What does the performSelector method do?


What does performSelector do? What is the difference between creating a new NSThread and the performSelector method?

How it works and where should we use it?


Solution

  • All of these perform the same task, that is make the doStuff method on anObject execute synchronously on the current thread:

    // 1
    [anObject doStuff];
    
    // 2
    [anObject performSelector:@selector(doStuff)];
    
    // 3
    objc_msgSend(anObject, @selector(doStuff));
    
    // 4
    IMP imp = [anObject methodForSelector:@selector(doStuff)];
    imp(anObject, @selector(doStuff));
    
    1. Is how you normally should go about to do stuff.
    2. Is for dynamically dispatching a message. Use if the selector is unknown, or provided by a client, for example if you implement an target-action pattern. or if the class of anObject is unknown, usually used by first asking if the object has the method with -[NSObject respondsToSelector:].
    3. Is what no 1. is actually compiled down to. Usually never any real need to do this.
    4. Cached the actual IMP (implementation) for a method, and then call it directly. Can sometimes be faster than 1. if used in a tight loop. Just remember; premature optimization is evil.

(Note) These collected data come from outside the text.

Lemma poll_while_approx (fuel fuel' : nat) pin level w :
  (fuel <= fuel')%nat ->
  approx (poll_while fuel pin level w) (poll_while fuel' pin level w).
Proof.
  revert fuel' w. induction fuel as [|fuel IH]; intros fuel' w Hle.
  - now left.
  - destruct fuel' as [|fuel']; [lia|]. simpl.
    apply bind_approx; [apply approx_refl|].
    intros v w'. destruct (Bool.eqb v level); [|apply approx_refl].
    apply IH. lia.
Qed.

Lemma sample_bit_approx (fuel fuel' : nat) bits w :
  (fuel <= fuel')%nat ->
  approx (sample_bit fuel bits w) (sample_bit fuel' bits w).
Proof.
  intros Hle. unfold sample_bit.
  apply bind_approx; [apply approx_refl|]. intros _ w1.
  apply bind_approx; [now apply poll_while_approx|]. intros _ w2.
  apply bind_approx; [apply approx_refl|]. intros b w3.
  apply bind_approx; [apply approx_refl|]. intros _ w4.
  apply bind_approx; [now apply poll_while_approx|]. intros _ w5.
  apply approx_refl.
Qed.

Lemma for_range_approx (n : nat)
    (body body' : list bool -> M World (list bool)) bits w :
  (forall bs w', approx (body bs w') (body' bs w')) ->
  approx (for_range n body bits w) (for_range n body' bits w).
Proof.
  intros Hbody. revert bits w.
  induction n as [|n IH]; intros bits w; simpl.
  - apply approx_refl.
  - apply bind_approx; [apply Hbody | intros; apply IH].
Qed.

Lemma read_char_approx (fuel fuel' : nat) w :
  (fuel <= fuel')%nat ->
  approx (read_char fuel w) (read_char fuel' w).
Proof.
  intros Hle. unfold read_char.
  apply bind_approx; [|intros; apply approx_refl].
  apply for_range_approx. intros. now apply sample_bit_approx.
Qed.

Lemma read_loop_approx (iters iters' fuel fuel' : nat) received w :
  (iters <= iters')%nat -> (fuel <= fuel')%nat ->
  approx (read_loop iters fuel received w)
         (read_loop iters' fuel' received w).
Proof.
  revert iters' received w.
  induction iters as [|iters IH]; intros iters' received w Hi Hf.
  - now left.
  - destruct iters' as [|iters']; [lia|]. simpl.
    apply bind_approx; [now apply read_char_approx|].
    intros c w'. destruct (c =? 10); [apply approx_refl|].
    apply IH; lia.
Qed.

Lemma read_vuart_string_approx (fuel fuel' : nat) w :
  (fuel <= fuel')%nat ->
  approx (read_vuart_string fuel w) (read_vuart_string fuel' w).
Proof.
  intros Hle. unfold read_vuart_string, wait_for_notif.
  apply bind_approx; [now apply poll_while_approx|].
  intros _ w'. now apply read_loop_approx.
Qed.

End Runs.

(** Inverts a finished [bind]: the first run, the rest, and the split of the
    events. *)
Ltac inv_bind Hrun :=
  let a := fresh "a" in
  let w := fresh "w" in
  let t1 := fresh "t" in
  let t2 := fresh "t" in
  let H1 := fresh "Hstep" in
  let Et := fresh "Et" in
  apply bind_Ret in Hrun;
  destruct Hrun as (a & w & t1 & t2 & H1 & Hrun & Et).

(** * Busy waits *)

Section Waits.
Context {World : Type} `{Gpio World}.

Lemma poll_while_step (fuel : nat) pin level (w : World) :
  poll_while (S fuel) pin level w =
  if Bool.eqb (fst (gpio_input w pin)) level
  then match poll_while fuel pin level (snd (gpio_input w pin)) with
       | Ret u w' tr => Ret u w' (Input pin level :: tr)
       | Raise e => Raise e
       | Spin => Spin
       end
  else Ret tt (snd (gpio_input w pin)) [Input pin (negb level)].
Proof.
  simpl. unfold bind, GPIO_input.
  destruct (gpio_input w pin) as [v w1]. simpl.
  destruct (Bool.eqb v level) eqn:E.
  - apply Bool.eqb_prop in E. subst v.
    now destruct (poll_while fuel pin level w1).
  - unfold ret. simpl. do 2 f_equal.
    destruct v, level; simpl in *; congruence.
Qed.

Lemma poll_while_Ret (fuel : nat) pin level (w : World) u w' tr :
  poll_while fuel pin level w = Ret u w' tr ->
  exists k,
    (k < fuel)%nat
    /\ tr = repeat (Input pin level) k ++ [Input pin (negb level)]
    /\ w' = after_polls (S k) pin w
    /\ (forall i, (i < k)%nat -> poll_level i pin w = level)
    /\ poll_level k pin w = negb level.
Proof.
  revert w tr. induction fuel as [|fuel IH]; intros w tr Hrun.
  - discriminate Hrun.
  - rewrite poll_while_step in Hrun.
    destruct (Bool.eqb (fst (gpio_input w pin)) level) eqn:E.
    + destruct (poll_while fuel pin level (snd (gpio_input w pin)))
        as [u1 w1 tr1| |] eqn:Erec; try discriminate.
      injection Hrun as -> -> <-.
      destruct (IH _ _ Erec) as (k & Hk & -> & -> & Hlow & Hhit).
      exists (S k). repeat split; try assumption; try lia.
      intros [|i] Hi.
      * now apply Bool.eqb_prop in E.
      * apply Hlow. lia.
    + injection Hrun as _ <- <-.
      exists 0%nat. repeat split; try lia.
      unfold poll_level. simpl.
      destruct (fst (gpio_input w pin)), level; simpl in *; congruence.
Qed.

Lemma poll_while_never (fuel : nat) pin level (w : World) :
  (forall n, poll_level n pin w = level) ->
  poll_while fuel pin level w = Spin.
Proof.
  revert w. induction fuel as [|fuel IH]; intros w Hnever.
  - reflexivity.
  - rewrite poll_while_step.
    pose proof (Hnever 0%nat) as H0. unfold poll_level in H0. simpl in H0.
    rewrite H0, Bool.eqb_reflx.
    rewrite IH; [reflexivity|].
    intros n. exact (Hnever (S n)).
Qed.

Lemma poll_while_eventually (k : nat) pin level (w : World) :
  poll_level k pin w = negb level ->
  exists w' tr, poll_while (S k) pin level w = Ret tt w' tr.
Proof.
  revert w. induction k as [|k IH]; intros w Hhit;
    rewrite poll_while_step;
    destruct (Bool.eqb (fst (gpio_input w pin)) level) eqn:E;
    try (now eexists; eexists).
  - apply Bool.eqb_prop in E. unfold poll_level in Hhit. simpl in Hhit.
    destruct level; simpl in *; congruence.
  - destruct (IH (snd (gpio_input w pin)) Hhit) as (w' & tr & ->).
    now eexists; eexists.
Qed.

Lemma run_wait_poll_while (wt : Wait) (fuel : nat) :
  run_wait wt fuel
  = poll_while fuel (wait_line wt) (negb (wait_target wt)).
Proof. now destruct wt. Qed.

    What you need to grasp is that in Objective-C methods are more important than classes/interfaces. Usually you do not query an object if it belongs to a particular class, or conforms to any protocol, that is for the compiler to complain about. At run-time you instead query for specific methods.

    In short: It does not matter what you are, just what you can do.

    As a convenience NSObject also have several siblings to performSelector that are asynchronios. Most notably:

    • performSelector:withObject:afterDelay: - To execute the method on the current thread after a delay.
    • performSelectorInBackground:withObject: - To execute the method on a new background thread.
    • performSelectorOnMainThread:withObject:waitUntilDone: - To execute the method on the main thread.
    • performSelector:onThread:withObject:waitUntilDone: - To execute the method on any thread.

    The asynchronous performers all depend on a NSRunLoop to function. This is not something you need to worry about unless you spawn a thread yourself. If you do then you need to also run the new threads run loop. Just skip that for now.